(* ===== verification/Rbtimers.v ===== *)
(** The timers: any sequence of operations on the red-black tree behaves as on the sorted
    list the scheduler is modelled over, in a logarithmic number of rounds of each loop. *)

From Stdlib Require Import ZArith Lia.
From stdpp Require Import base gmap list sorting.
From S2P Require Import Prelude Cr Rbtree Rbheap Rbspec.
Open Scope Z_scope.

(** * Sequences of operations *)

Inductive rbop : Type := Insert (v : Z) (z : ptr) | Erase (z : ptr) | First | Next (z : ptr) | IsEmpty.

Definition rb_op (rt nl : ptr) (fuel : nat) (o : rbop) : TM Z :=
  match o with
  | Insert v z => dill_rbtree_insert rt nl fuel v z;; mret 0
  | Erase z => dill_rbtree_erase rt nl fuel z;; mret 0
  | First => dill_rbtree_first rt nl fuel
  | Next z => dill_rbtree_next rt nl fuel z
  | IsEmpty => b ← dill_rbtree_empty rt nl; mret (if b : bool then 1 else 0)
  end.
Fixpoint rb_ops (rt nl : ptr) (fuel : nat) (os : list rbop) : TM (list Z) :=
  match os with
  | [] => mret []
  | o :: os => r ← rb_op rt nl fuel o; rs ← rb_ops rt nl fuel os; mret (r :: rs)
  end.

(** The same on the list of the scheduler; [None] when an item is inserted twice, or
    erased or passed to [next] without being in. *)
Definition list_op (o : rbop) (ls : list (Z * ptr)) : option (Z * list (Z * ptr)) :=
  match o with
  | Insert v z => if decide (z ∈ ls.*2) then None else Some (0, timer_insert v z ls)
  | Erase z => if decide (z ∈ ls.*2) then Some (0, timer_erase z ls) else None
  | First => Some (first_of NULL ls, ls)
  | Next z => if decide (z ∈ ls.*2) then Some (next_of z ls, ls) else None
  | IsEmpty => Some (if bool_decide (ls = []) then 1 else 0, ls)
  end.
Fixpoint list_ops (os : list rbop) (ls : list (Z * ptr)) : option (list Z * list (Z * ptr)) :=
  match os with
  | [] => Some ([], ls)
  | o :: os => '(r, ls) ← list_op o ls; '(rs, ls) ← list_ops os ls; Some (r :: rs, ls)
  end.

(** * No operation allocates or frees *)

Definition same_dom {A} (m : TM A) : Prop := ∀ h a h', m h = Some (a, h') → dom h' = dom h.

Lemma same_ret {A} (a : A) : same_dom (mret a).
Proof. by intros h a' h' [= -> ->]. Qed.
Lemma same_stuck {A} : same_dom (@stuck A).
Proof. done. Qed.
Lemma same_bind {A B} (m : TM A) (f : A → TM B) : same_dom m → (∀ a, same_dom (f a)) → same_dom (m ≫= f).
Proof.
  intros Hm Hf h b h'. unfold mbind, TM_bind. destruct (m h) as [[a h1]|] eqn:E; [|done].
  intros H%Hf. by rewrite H, (Hm _ _ _ E).
Qed.
Lemma same_get {A} (f : dill_rbtree_item → A) p : same_dom (get f p).
Proof. unfold get. intros h a h'. destruct (h !! p); [|done]. by intros [= _ ->]. Qed.
Lemma same_upd f p : same_dom (upd f p).
Proof.
  unfold upd. intros h a h'. destruct (h !! p) eqn:E; [|done]. intros [= _ <-].
  rewrite dom_insert_lookup_L; [done|]. by eexists.
Qed.
Create HintDb same_dom.
#[export] Hint Resolve same_ret same_stuck same_bind same_get same_upd : same_dom.
(** [same]: every branch is a composition of such computations. *)
Ltac same :=
  unfold up, left, right, red, val, set_up, set_left, set_right, set_red, set_val;
  repeat match goal with
  | |- same_dom (_ ≫= _) => apply same_bind; [|intros ?]
  | |- same_dom (if ?b then _ else _) => destruct b
  end; auto with same_dom.

Lemma same_relink p x y : same_dom (relink p x y).
Proof. unfold relink. same. Qed.
#[export] Hint Resolve same_relink : same_dom.
Lemma same_lrotate nl x : same_dom (dill_rbtree_lrotate nl x).
Proof. unfold dill_rbtree_lrotate. same. Qed.
Lemma same_rrotate nl x : same_dom (dill_rbtree_rrotate nl x).
Proof. unfold dill_rbtree_rrotate. same. Qed.
#[export] Hint Resolve same_lrotate same_rrotate : same_dom.

Lemma same_descend nl fuel zv y x : same_dom (descend nl fuel zv y x).
Proof. revert y x. induction fuel as [|fuel IH]; intros y x; cbn [descend]; same. Qed.
Lemma same_leftmost nl fuel x : same_dom (leftmost nl fuel x).
Proof. revert x. induction fuel as [|fuel IH]; intros x; cbn [leftmost]; same. Qed.
Lemma same_climb fuel x y : same_dom (climb fuel x y).
Proof. revert x y. induction fuel as [|fuel IH]; intros x y; cbn [climb]; same. Qed.
Lemma same_insert_loop nl fuel x : same_dom (insert_loop nl fuel x).
Proof. revert x. induction fuel as [|fuel IH]; intros x; cbn [insert_loop]; same. Qed.
#[export] Hint Resolve same_descend same_leftmost same_climb same_insert_loop : same_dom.
Lemma same_next_help rt nl fuel x : same_dom (dill_rbtree_next_help rt nl fuel x).
Proof. unfold dill_rbtree_next_help. same. Qed.
Lemma same_fixup_loop nl fuel root x : same_dom (fixup_loop nl fuel root x).
Proof.
  revert x. induction fuel as [|fuel IH]; intros x; cbn [fixup_loop];
    unfold fix_left, fix_right, fix_left_tail, fix_right_tail; same.
Qed.
#[export] Hint Resolve same_next_help same_fixup_loop : same_dom.
Lemma same_fixup rt nl fuel x : same_dom (dill_rbtree_fixup rt nl fuel x).
Proof. unfold dill_rbtree_fixup. same. Qed.
#[export] Hint Resolve same_fixup : same_dom.
Lemma same_op rt nl fuel o : same_dom (rb_op rt nl fuel o).
Proof.
  destruct o; cbn [rb_op]; unfold dill_rbtree_insert, dill_rbtree_insert_help, dill_rbtree_erase, unlink, replace,
    dill_rbtree_first, dill_rbtree_next, dill_rbtree_empty; same.
Qed.
Lemma same_init rt nl : same_dom (dill_rbtree_init rt nl).
Proof. unfold dill_rbtree_init. same. Qed.

(** * Refinement *)

Lemma list_op_length o ls r ls' : list_op o ls = Some (r, ls') → (length ls' ≤ S (length ls))%nat.
Proof.
  destruct o; cbn; repeat case_decide; intros [= <- <-]; try lia.
  - rewrite timer_insert_perm. cbn. lia.
  - unfold timer_erase. pose proof (length_filter (λ t : Z * Z, t.2 ≠ z) ls). lia.
Qed.

(** The items an operation brings in. *)
Definition brings (o : rbop) (z : ptr) : Prop := match o with Insert _ z' => z' = z | _ => False end.

Lemma rb_op_spec rt nl fuel h ls o r ls' :
  tree_of rt nl h ls → (∀ z, brings o z → z ≠ rt ∧ z ≠ nl ∧ is_Some (h !! z)) → list_op o ls = Some (r, ls') →
  (S (2 * Nat.log2 (S (length ls))) < fuel)%nat →
  ∃ h', rb_op rt nl fuel o h = Some (r, h') ∧ tree_of rt nl h' ls' ∧ dom h' = dom h ∧
    ∀ q, q ∉ nl :: rt :: ls.*2 ++ ls'.*2 → h' !! q = h !! q.
Proof.
  intros Ht Hz Ho Hf.
  enough (Htwp : twp (rb_op rt nl fuel o) (λ r' h', r' = r ∧ tree_of rt nl h' ls' ∧
    ∀ q, q ∉ nl :: rt :: ls.*2 ++ ls'.*2 → h' !! q = h !! q) h).
  { apply twp_run in Htwp as (r' & h' & E & -> & Ht' & Hf'). exists h'. split; [done|]. split; [done|].
    split; [|done]. by apply (same_op _ _ _ _ _ _ _ E). }
  assert (Hin : ∀ z, z ∈ ls.*2 → ∃ A v B, ls = A ++ (v, z) :: B).
  { intros z ([v q] & -> & (A & B & ->)%list_elem_of_split)%list_elem_of_fmap. by exists A, v, B. }
  pose proof (tree_of_nodup _ _ _ _ Ht) as (Hn & Hr & Hd).
  destruct o as [v z|z| |z|]; cbn [list_op rb_op] in Ho |- *.
  - case_decide; [done|]. injection Ho as <- <-. destruct (Hz z eq_refl) as (H1 & H2 & [i Hi]). apply twp_bind.
    eapply twp_mono; [eapply dill_rbtree_insert_spec; [exact Ht| |exact Hi|lia]|]; [set_solver|].
    intros _ h' [Ht' Hf']. apply twp_ret. split; [done|]. split; [done|].
    intros q Hq. apply Hf'. rewrite timer_insert_perm in Hq. cbn in Hq. set_solver.
  - case_decide as Hzi; [|done]. injection Ho as <- <-. destruct (Hin z Hzi) as (A & v & B & ->). apply twp_bind.
    eapply twp_mono; [eapply dill_rbtree_erase_spec; [exact Ht|exact Hf]|].
    intros _ h' [Ht' Hf']. apply twp_ret. rewrite timer_erase_split by done. split; [done|]. split; [done|].
    intros q Hq. apply Hf'. set_solver.
  - injection Ho as <- <-. eapply dill_rbtree_first_spec; [exact Ht|lia|done].
  - case_decide as Hzi; [|done]. injection Ho as <- <-. destruct (Hin z Hzi) as (A & v & B & ->).
    eapply dill_rbtree_next_spec; [exact Ht|lia|]. by rewrite next_of_split.
  - injection Ho as <- <-. apply twp_bind. eapply dill_rbtree_empty_spec; [exact Ht|]. apply twp_ret.
    split; [by case_bool_decide|done].
Qed.

Lemma rb_ops_spec rt nl fuel os : ∀ h ls rs ls',
  tree_of rt nl h ls → (∀ o z, o ∈ os → brings o z → z ≠ rt ∧ z ≠ nl ∧ is_Some (h !! z)) →
  list_ops os ls = Some (rs, ls') → (S (2 * Nat.log2 (S (length ls + length os))) < fuel)%nat →
  ∃ h', rb_ops rt nl fuel os h = Some (rs, h') ∧ tree_of rt nl h' ls'.
Proof.
  induction os as [|o os IH]; intros h ls rs ls' Ht Hz Ho Hf; cbn [list_ops rb_ops] in *.
  - injection Ho as <- <-. by exists h.
  - destruct (list_op o ls) as [[r ls1]|] eqn:E; [|done]. cbn in Ho.
    destruct (list_ops os ls1) as [[rs1 ls2]|] eqn:E'; [|done]. injection Ho as <- <-.
    pose proof (list_op_length _ _ _ _ E) as Hlen. cbn [length] in Hf.
    destruct (rb_op_spec rt nl fuel h ls o r ls1 Ht) as (h1 & Hh1 & Ht1 & Hdom & _); [set_solver|done| |].
    { pose proof (Nat.log2_le_mono (S (length ls)) (S (length ls + S (length os)))). lia. }
    destruct (IH h1 ls1 rs1 ls2 Ht1) as (h2 & Hh2 & Ht2); [|done| |].
    { intros o' z Ho' Hb. destruct (Hz o' z) as (? & ? & Hs); [by right|done|]. split; [done|]. split; [done|].
      apply elem_of_dom. rewrite Hdom. by apply elem_of_dom. }
    { pose proof (Nat.log2_le_mono (S (length ls1 + length os)) (S (length ls + S (length os)))). lia. }
    exists h2. unfold mbind, TM_bind. by rewrite Hh1, Hh2.
Qed.

(** C3. The timers are the sorted list of the scheduler: from [dill_rbtree_init] on, any
    sequence of insertions, erasures and look-ups on the tree terminates, follows no pointer
    that is not allocated, and returns what it returns on the list that [dill_timer] and
    [dill_timer_cancel] are modelled over: the item with the lowest value first, items with
    the same value in the order of their insertion.  [2 log2 (n + 1) + 2] rounds of
    each loop are enough for [n] operations. *)
Theorem rbtree_refines_timers rt nl h os rs ls fuel :
  rt ≠ nl → is_Some (h !! rt) → is_Some (h !! nl) →
  (∀ o z, o ∈ os → brings o z → z ≠ rt ∧ z ≠ nl ∧ is_Some (h !! z)) →
  list_ops os [] = Some (rs, ls) → (S (2 * Nat.log2 (S (length os))) < fuel)%nat →
  ∃ h', (dill_rbtree_init rt nl;; rb_ops rt nl fuel os) h = Some (rs, h') ∧ tree_of rt nl h' ls.
Proof.
  intros Hne [i Hi] [j Hj] Hz Ho Hf.
  assert (Hinit : twp (dill_rbtree_init rt nl) (λ _ h1, tree_of rt nl h1 []) h)
    by (eapply dill_rbtree_init_spec; eauto).
  apply twp_run in Hinit as ([] & h1 & E & Ht). pose proof (same_init _ _ _ _ _ E) as Hdom.
  destruct (rb_ops_spec rt nl fuel os h1 [] rs ls Ht) as (h' & E' & Ht'); [|done|done|].
  - intros o z Hin Hb. destruct (Hz o z Hin Hb) as (? & ? & Hs). split; [done|]. split; [done|].
    apply elem_of_dom. rewrite Hdom. by apply elem_of_dom.
  - exists h'. unfold mbind, TM_bind. by rewrite E.
Qed.

Definition demo_ops : list rbop :=
  [Insert 5 3; Insert 3 4; Insert 5 5; Insert 1 6; First; Erase 3; Next 6; Next 4; Next 5; IsEmpty].
Lemma rbtree_refines_timers_witness :
  ∃ h', (dill_rbtree_init 1 2;; rb_ops 1 2 9 demo_ops) demo_store = Some ([0; 0; 0; 0; 6; 0; 4; 5; 0; 0], h') ∧
    tree_of 1 2 h' [(1, 6); (3, 4); (5, 5)].
Proof.
  apply rbtree_refines_timers.
  - discriminate.
  - eexists. vm_compute. reflexivity.
  - eexists. vm_compute. reflexivity.
  - intros o z Ho Hb. apply list_elem_of_In in Ho. repeat destruct Ho as [<-|Ho];
      cbn in Hb; try done; subst z; (split; [discriminate|split; [discriminate|eexists; vm_compute; reflexivity]]).
  - vm_compute. reflexivity.
  - cbn. lia.
Defined.

(** C4. The shape of the tree is an invariant: every operation leaves a red-black tree with
    a black root, in which all pointers to parents and children agree and every way down
    passes the same number of black items, so that its height is at most twice the
    logarithm of the number of its items; and it writes to no other item of memory. *)
Theorem rbtree_stays_balanced rt nl h ls o r ls' fuel :
  tree_of rt nl h ls → (∀ z, brings o z → z ≠ rt ∧ z ≠ nl ∧ is_Some (h !! z)) →
  list_op o ls = Some (r, ls') → (S (2 * Nat.log2 (S (length ls))) < fuel)%nat →
  ∃ h' un t n, rb_op rt nl fuel o h = Some (r, h') ∧
    zrep rt nl h' un [] t ∧ ino t = ls' ∧ sorted ls' ∧
    isred t = false ∧ rb n t ∧ (hgt t ≤ 2 * Nat.log2 (S (length ls')))%nat ∧
    ∀ q, q ∉ nl :: rt :: ls.*2 ++ ls'.*2 → h' !! q = h !! q.
Proof.
  intros Ht Hz Ho Hf. destruct (rb_op_spec _ _ _ _ _ _ _ _ Ht Hz Ho Hf) as (h' & E & (un & t & Hh & Hg & Hs) & _ & Hfr).
  pose proof (holds_tree _ _ _ _ _ _ _ Hh) as Hino. pose proof (good_height _ Hg) as Hb. rewrite Hino in Hb.
  apply good_nil in Hg as [Hr [n Hn]]. exists h', un, t, n. by destruct Hh.
Qed.

Lemma rbtree_stays_balanced_witness :
  ∃ h, tree_of 1 2 h [(3, 4); (5, 3); (5, 5)] ∧
  ∃ h' un t n, rb_op 1 2 9 (Erase 3) h = Some (0, h') ∧
    zrep 1 2 h' un [] t ∧ ino t = [(3, 4); (5, 5)] ∧ sorted [(3, 4); (5, 5)] ∧
    isred t = false ∧ rb n t ∧ (hgt t ≤ 2 * Nat.log2 3)%nat ∧
    ∀ q, q ∉ [2; 1; 4; 3; 5; 4; 5] → h' !! q = h !! q.
Proof.
  assert (Hinit : ∃ h, tree_of 1 2 h [] ∧ dom h = dom demo_store).
  { destruct (twp_run (dill_rbtree_init 1 2) (λ _ h1, tree_of 1 2 h1 []) demo_store) as ([] & h & E & Ht).
    - eapply (dill_rbtree_init_spec 1 2 demo_store demo_blank demo_blank);
        [discriminate|vm_compute; reflexivity|vm_compute; reflexivity|auto].
    - exists h. split; [exact Ht|]. exact (same_init _ _ _ _ _ E). }
  destruct Hinit as (h0 & Ht0 & Hd0).
  destruct (rb_ops_spec 1 2 9 [Insert 5 3; Insert 3 4; Insert 5 5] h0 [] [0; 0; 0] [(3, 4); (5, 3); (5, 5)] Ht0)
    as (h & _ & Ht).
  - intros o z Ho Hb. apply list_elem_of_In in Ho. repeat destruct Ho as [<-|Ho]; cbn in Hb; try done; subst z;
      (split; [discriminate|split; [discriminate|apply elem_of_dom; rewrite Hd0; apply elem_of_dom; eexists; vm_compute; reflexivity]]).
  - vm_compute. reflexivity.
  - cbn. lia.
  - exists h. split; [exact Ht|]. apply (rbtree_stays_balanced 1 2 h [(3, 4); (5, 3); (5, 5)]).
    + exact Ht.
    + intros z Hb. destruct Hb.
    + vm_compute. reflexivity.
    + cbn. lia.
Defined.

* WORK ORDER *
Where the listing above reaches the line that contains "Lemma same_relink p", start retyping, and finish with the line that contains "Proof. unfold dill_rbtree_rrotate. same. Qed."; reproduce those lines exactly and no others.

* EXERCISE RESULT *
Lemma same_relink p x y : same_dom (relink p x y).
Proof. unfold relink. same. Qed.
#[export] Hint Resolve same_relink : same_dom.
Lemma same_lrotate nl x : same_dom (dill_rbtree_lrotate nl x).
Proof. unfold dill_rbtree_lrotate. same. Qed.
Lemma same_rrotate nl x : same_dom (dill_rbtree_rrotate nl x).
Proof. unfold dill_rbtree_rrotate. same. Qed.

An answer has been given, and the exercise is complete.